Please work out how many lines include the word "delta" in the entries, and reply with only the count.

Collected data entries
———

(** Selecting a loaded scenario switches to it: it becomes the current
    scenario, and no other scenario stays selected or active. *)
Theorem select_scenario_switches w id p : reachable w -> un_kind id = UnitKind.Scenario ->
  m_scenarios w !! id = Some p ->
  exists w', select depth id w = Done (tt, w') /\ m_current_scenario w' = Some p /\
    id ∈ m_selected w' /\
    forall other, un_kind other = UnitKind.Scenario -> other <> id ->
      other ∉ m_selected w' /\ other ∉ m_active w'.
Proof.
  intros Hr Hk Hp. destruct (mi_wf w (reachable_inv w Hr)) as [Hs Hj Ht Hcs Hcj].
  destruct depth as [|[|[|[|fuel]]]] eqn:Hd; try lia.
  destruct (select_scenario_run (S fuel) id w Hk Hs Ht Hcs) as (w' & Hrun & Hst & Hin).
  assert (id ∈ m_selected w') as Hsel by (apply Hin; by exists p).
  pose proof (sc_inv _ _ Hst) as Hs'. exists w'. split; [done|].
  destruct (is_selected w' Hs' id Hsel Hk) as (q & Hq & Hl).
  rewrite (sc_loaded _ _ Hst), Hp in Hl. injection Hl as <-. split_and!; [done|done|].
  assert (forall other, un_kind other = UnitKind.Scenario -> other <> id -> other ∉ m_selected w') as Hno.
  { intros other Hko Hne Hso. apply Hne. by eapply (selected_scenario_unique w'). }
  intros other Hko Hne. split; [by apply Hno|]. intros Ha. by apply (Hno other), Hs'.
Qed.
End safe.

(** ** Where it stops *)

(** (C39) The end of a scenario that is still active stops the manager: the
    handler keeps the cell of the current scenario borrowed while it
    deactivates the scenario, which borrows it again for writing.  This is the
    case when the scenario was started again before its end was handled. *)
Theorem scenario_finished_panics w sender code text p s :
  m_cs_borrow w = Unborrowed -> m_current_scenario w = Some p -> m_heap w !! p = Some s ->
  un_kind (sc_id s) = UnitKind.Scenario -> sc_id s ∈ m_active w ->
  process_message depth (Event.ManagerRequest (mkCtrl sender (Ctrl.ScenarioFinished code text))) w
    = Panic "already borrowed: BorrowMutError".
Proof.
  intros Hb Hp Hs Hk Ha. cbv beta iota delta [process_message manager_request cm_sender cm_contents].
  unfold mbind at 1, M_bind at 1.
  unfold with_current_scenario, borrow. rewrite Hb. set (inner := _ ≫= _).
  assert (inner (put_cs (Reading 1) w) = Panic "already borrowed: BorrowMutError") as ->; [|done].
  transitivity ((deref p ≫= fun s => deactivate (sc_id s) text) (put_cs (Reading 1) w)).
  { unfold inner, gets. unfold mbind at 1, M_bind at 1. cbn [m_current_scenario put_cs set_with].
    by rewrite Hp. }
  rewrite (deref_bind p s) by done. unfold deactivate, gets, mbind, M_bind.
  rewrite bool_decide_eq_false_2 by (simpl; intros Hna; by apply Hna).
  by rewrite Hk.
Qed.

(** A request from an interface that is no longer loaded stops the
    manager, when it asks for the jig, the scenarios or a greeting. *)
Theorem unloaded_interface_panics w sender c :
  un_kind sender = UnitKind.Interface -> m_interfaces w !! sender = None ->
  m_cj_borrow w = Unborrowed -> c = Ctrl.Jig \/ c = Ctrl.InitialGreeting ->
  process_message depth (Event.ManagerRequest (mkCtrl sender c)) w
    = Panic "Unable to find Interface in the library".
Proof.
  intros Hk Hno Hb Hc.
  assert (forall ms w', m_interfaces w' !! sender = None ->
    send_messages_to sender ms w' = Panic "Unable to find Interface in the library") as Hsend.
  { intros ms w' Hn. unfold send_messages_to, gets, mbind, M_bind. by rewrite Hk, Hn. }
  destruct Hc as [->| ->]; cbv beta iota delta [process_message manager_request cm_sender cm_contents].
  - unfold send_jig_to. unfold mbind at 1, M_bind at 1. unfold with_current_jig, borrow. rewrite Hb.
    unfold gets at 1. unfold mbind at 1, M_bind at 1. apply Hsend. done.
  - unfold send_hello_to. unfold mbind at 1, M_bind at 1. by rewrite Hsend.
Qed.

Lemma output_log_panics {A} (output : A -> ManagerStatusMessage -> M IO (result ForeignError unit))
    what log msg l id u : (id, u) ∈ l -> (forall i, output u (Status.Log log) i = Panic msg) ->
  (forall id' u', (id', u') ∈ l ->
     io_total (output u' (Status.Log log)) \/ forall i, output u' (Status.Log log) i = Panic msg) ->
  forall i, output_log output what log l i = Panic msg.
Proof.
  intros Hin Hu Hall. induction l as [|[id' u'] l IH]; [by apply not_elem_of_nil in Hin|].
  intros i. simpl. unfold mbind at 1, M_bind at 1.
  destruct (Hall id' u') as [Ht|Hp]; [by left|..]; [|by rewrite Hp].
  destruct (Ht i) as (r & i1 & Hi). rewrite Hi. unfold mbind at 1, M_bind at 1.
  apply elem_of_cons in Hin as [[= -> ->]|Hin]; [by rewrite Hu in Hi|].
  rewrite IH; [done|done|]. intros id2 u2 H2. apply (Hall id2). by right.
Qed.

(** An interface whose format is JSON stops the manager at the first log
    entry: writing to it is not implemented. *)
Theorem json_interface_stops_manager `{!EnvLaws} w id i log :
  m_interfaces w !! id = Some i -> id_format (if_desc i) = JSON ->
  process_message depth (Event.Log log) w = Panic "not yet implemented".
Proof.
  intros Hi Hf. cbv beta iota delta [process_message].
  destruct (rt_iter_map (m_interfaces w) w) as (l & w1 & Hrun & _ & Hl).
  rewrite gets_step, (bind_step _ _ _ _ _ Hrun). apply bind_panics. unfold io, zoom.
  rewrite (output_log_panics _ _ _ "not yet implemented" l id i); [done|by apply Hl|..].
  - intros io0. unfold interface_output_message. by rewrite Hf.
  - intros id' i' _. destruct (id_format (if_desc i')) eqn:Hf'.
    + left. by apply interface_output_total.
    + right. intros io0. unfold interface_output_message. by rewrite Hf'.
Qed.

(** The process of an interface that does not stop well is forgotten. *)
Lemma deactivate_failed w id reason i pid : un_kind id = UnitKind.Interface ->
  m_interfaces w !! id = Some i -> if_process i = Some pid -> id ∈ m_active w ->
  (forall n, env_terminate n (if_id i) <> Ok 0%Z) ->
  exists io', deactivate id reason w =
    Done (tt, w <| m_interfaces ::= <[id := i <| if_process := None |>]> |> <| m_io := io' |>).
Proof.
  intros Hk Hi Hp Ha Ht. unfold deactivate, gets. unfold mbind at 1, M_bind at 1.
  rewrite bool_decide_eq_false_2 by (intros Hna; by apply Hna). rewrite Hk.
  unfold deactivate_interface, io, zoom, gets, interface_deactivate, terminate_child, emit, ask, modify, mbind, M_bind.
  rewrite Hi. cbn -[set_with]. rewrite Hp. cbn -[set_with].
  destruct (env_terminate _ _) as [z|e] eqn:Hz; [|by eexists].
  destruct (Z.eqb_spec z 0) as [->|Hne]; [by apply Ht in Hz|by eexists].
Qed.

———

**Answer space:**
3